(A few) Software Engineering Best Practices



January, 2015

Ricardo M. Ferraz Leal

ferrazlealrm@ornl.gov

Agenda

  1. Curiosities about IT projects
  2. Software (Design) Degradation
  3. Principles of OO Class Design
  4. Code Complexity
  5. Making clear Functions
  6. Some reading...

Curiosities....

The CHAOS Report, by the Standish Group

  • 1/6 IT projects have an average cost overrun of 200% and a schedule overrun of 70%.
  • 3/4 IT executives believe their projects are "doomed from the start".
  • 1/3 IT projects were successfully completed on time and on budget over 2013.
  • 1/5 IT projects fail: No value at all!

List of failed and overbudget custom software projects

Most common causes for software failures:

Lack of user participation.

Poor communication among customers, developers, and users.

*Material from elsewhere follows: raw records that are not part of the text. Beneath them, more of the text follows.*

(** * ChessTest: a shallow embedding of the chess engine

    The repository holds two implementations of the same engine:

    - the monolithic [ChessGame] class (one file, pieces are strings such as
      ['pawn-white'], the board is a plain 8x8 array) together with the
      free functions of [pgn.js]; it is embedded in [Module Mono];
    - the layered rewrite under [js/] ([Board], [Piece] subclasses,
      [GameState], [MoveValidator], [GameController], [PGNService]); it is
      embedded in [Module Layered].

    Rows and columns are JavaScript numbers; only integers ever reach the
    engine (they come from [parseInt] of a data attribute, from loop
    counters or from sums of those with small offsets), so they are [Z].
    DOM rendering, logging and local storage are not part of the model:
    they read the engine state and never write it. *)

From Stdlib Require Import ZArith List Bool String Ascii Lia.
From stdpp Require Import base option list.
Import ListNotations.
Local Open Scope Z_scope.

(** ** Colours and piece kinds (the string constants of Constants.js) *)

Inductive Color : Set := white | black.
Inductive Kind : Set := pawn | knight | bishop | rook | queen | king.

Definition Color_eqb (a b : Color) : bool :=
  match a, b with white, white | black, black => true | _, _ => false end.

Definition Kind_eqb (a b : Kind) : bool :=
  match a, b with
  | pawn, pawn | knight, knight | bishop, bishop
  | rook, rook | queen, queen | king, king => true
  | _, _ => false
  end.

(** [color === 'white' ? 'black' : 'white'] *)
Definition opponent (c : Color) : Color :=
  match c with white => black | black => white end.

(** A square, as the two-element arrays [[row, col]] of the source. *)
Definition Square : Set := (Z * Z)%type.

Definition Square_eqb (a b : Square) : bool :=
  (fst a =? fst b) && (snd a =? snd b).

(** ** The 8x8 grid

    Both implementations store the position in an array of eight rows of
    eight cells, [null] for an empty cell.  [isInBounds] is the same
    function in both ([Board.isInBounds], [ChessGame.isInBounds]). *)

Definition BOARD_SIZE : Z := 8.

Definition isInBounds (row col : Z) : bool :=
  (0 <=? row) && (row <? BOARD_SIZE) && (0 <=? col) && (col <? BOARD_SIZE).

Abbreviation Grid A := (list (list (option A))).

(** [grid[row][col]].  On an 8x8 grid an index outside 0..7 finds no
    piece: JavaScript evaluates it to [undefined], or raises when the row
    itself is missing; every such read of the source is either guarded by
    [isInBounds] or made at a square of the board, and the model reads
    [None] there. *)
Definition cell {A : Type} (g : Grid A) (row col : Z) : option A :=
  if isInBounds row col then
    match g !! Z.to_nat row with
    | Some r => match r !! Z.to_nat col with Some x => x | None => None end
    | None => None
    end
  else None.

(** [grid[row][col] = v], at a square of the board.  (Outside the board
    JavaScript would grow the row or raise; the source only writes to
    squares of the board, and the model leaves the grid alone.) *)
Definition put {A : Type} (g : Grid A) (row col : Z) (v : option A) : Grid A :=
  if isInBounds row col then
    alter (fun r => <[Z.to_nat col := v]> r) (Z.to_nat row) g
  else g.

(** Eight rows of eight cells. *)
Definition wf_grid {A : Type} (g : Grid A) : Prop :=
  length g = 8%nat /\ Forall (fun r => length r = 8%nat) g.

(** Values indexed by colour: the JavaScript objects
    [{ white: ..., black: ... }] of both implementations. *)
Record ByColor (A : Type) : Type := mkByColor { of_white : A; of_black : A }.
Arguments mkByColor {A} _ _.
Arguments of_white {A} _.
Arguments of_black {A} _.

(** [obj[color]] *)
Definition at_color {A} (o : ByColor A) (c : Color) : A :=
  match c with white => of_white o | black => of_black o end.

(** [obj[color] = v] *)
Definition set_color {A} (o : ByColor A) (c : Color) (v : A) : ByColor A :=
  match c with
  | white => mkByColor v (of_black o)
  | black => mkByColor (of_white o) v
  end.

Record CastlingRights : Set := mkRights { kingSide : bool; queenSide : bool }.

Definition allRights : ByColor CastlingRights :=
  mkByColor (mkRights true true) (mkRights true true).

(** The value of [gameStatus]: [''], ['<Colour> is in check!'],
    ['Checkmate! <Colour> wins'] or ['Stalemate! Game is a draw']. *)
Inductive Status : Set :=
| StatusNone
| StatusCheck (who : Color)
| StatusCheckmate (winner : Color)
| StatusStalemate.

(** ['kingside'] or ['queenside'], as stored in a move record. *)
Inductive Side : Set := kingside | queenside.

(** The loops [for (row = 0..7) for (col = 0..7)] visit the squares in
    this order. *)
Definition range8 : list Z := [0; 1; 2; 3; 4; 5; 6; 7].

Definition allSquares : list Square :=
  flat_map (fun row => map (fun col => (row, col)) range8) range8.

(** The eight knight offsets and the eight king offsets, in source order. *)
Definition knightOffsets : list (Z * Z) :=
  [(-2, -1); (-2, 1); (-1, -2); (-1, 2); (1, -2); (1, 2); (2, -1); (2, 1)].

Definition kingOffsets : list (Z * Z) :=
  [(-1, -1); (-1, 0); (-1, 1); (0, -1); (0, 1); (1, -1); (1, 0); (1, 1)].

(** A call either returns or raises (a [TypeError] on a property of
    [null]); the state reached so far is kept in both cases. *)
Inductive Outcome (A : Type) : Type := Returned (a : A) | Raised.
Arguments Returned {A} a.
Arguments Raised {A}.

(** [!x] for a cell: is it occupied? *)
Definition is_Some_b {A : Type} (o : option A) : bool :=
  match o with Some _ => true | None => false end.

(** No ray of a while-loop of the source visits more than seven squares;
    eight iterations always reach the edge of the board. *)
Definition rayFuel : nat := 8.

(* ====================================================================== *)
(** * Decoding one move token of the movetext

    [processAlgebraicNotation] (pgn.js) and [parseAlgebraicNotation]
    (PGNService.js) take a token apart with the same statements; the two
    differ in how they then look for the piece that moves.  A JavaScript
    string is modelled by the list of its characters. *)
(* ====================================================================== *)

Module San.

Definition chars (s : string) : list ascii := list_ascii_of_string s.

Definition isChar (a b : ascii) : bool := Ascii.eqb a b.

(** [c >= lo && c <= hi] on one-character strings. *)
Definition between (lo hi c : ascii) : bool :=
  (nat_of_ascii lo <=? nat_of_ascii c)%nat && (nat_of_ascii c <=? nat_of_ascii hi)%nat.

(** [s.replace(/[+#]$/, '')] *)
Definition stripCheck (s : list ascii) : list ascii :=
  match rev s with
  | c :: r => if isChar c "+" || isChar c "#" then rev r else s
  | [] => s
  end.

(** [s.includes(c)] for a one-character [c]. *)
Definition includes (c : ascii) (s : list ascii) : bool := existsb (isChar c) s.

(** The first part of [s.split(c)]. *)
Fixpoint upTo (c : ascii) (s : list ascii) : list ascii :=
  match s with
  | [] => []
  | x :: r => if isChar c x then [] else x :: upTo c r
  end.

Sloppy development practices.

Vague, ambiguous, incomplete requirements.

A few interesting findings:

"It is hard to figure out what needs to be built"

"Not enough attention is paid to design"

Countless defects are injected which are only found after developers thought they were ready to ship.

Then, schedules are slipped to fix those defects...

Many projects end up being cancelled as their business cases are no longer valid...

Or the software couldn't be made to work reliably enough.

- Steve Tockey, Model Based Software Engineering manuscript.

Among the software projects that do deliver:

On average, for every 1 dollar spent on development, 4 dollars are spent on maintenance!

So... What to do?

Think first: Better design... (next)

For large projects, Software design complexity is difficult to assess without using complexity metrics and measures.

One approach to controlling software maintenance costs is the utilization of software metrics during the development phase.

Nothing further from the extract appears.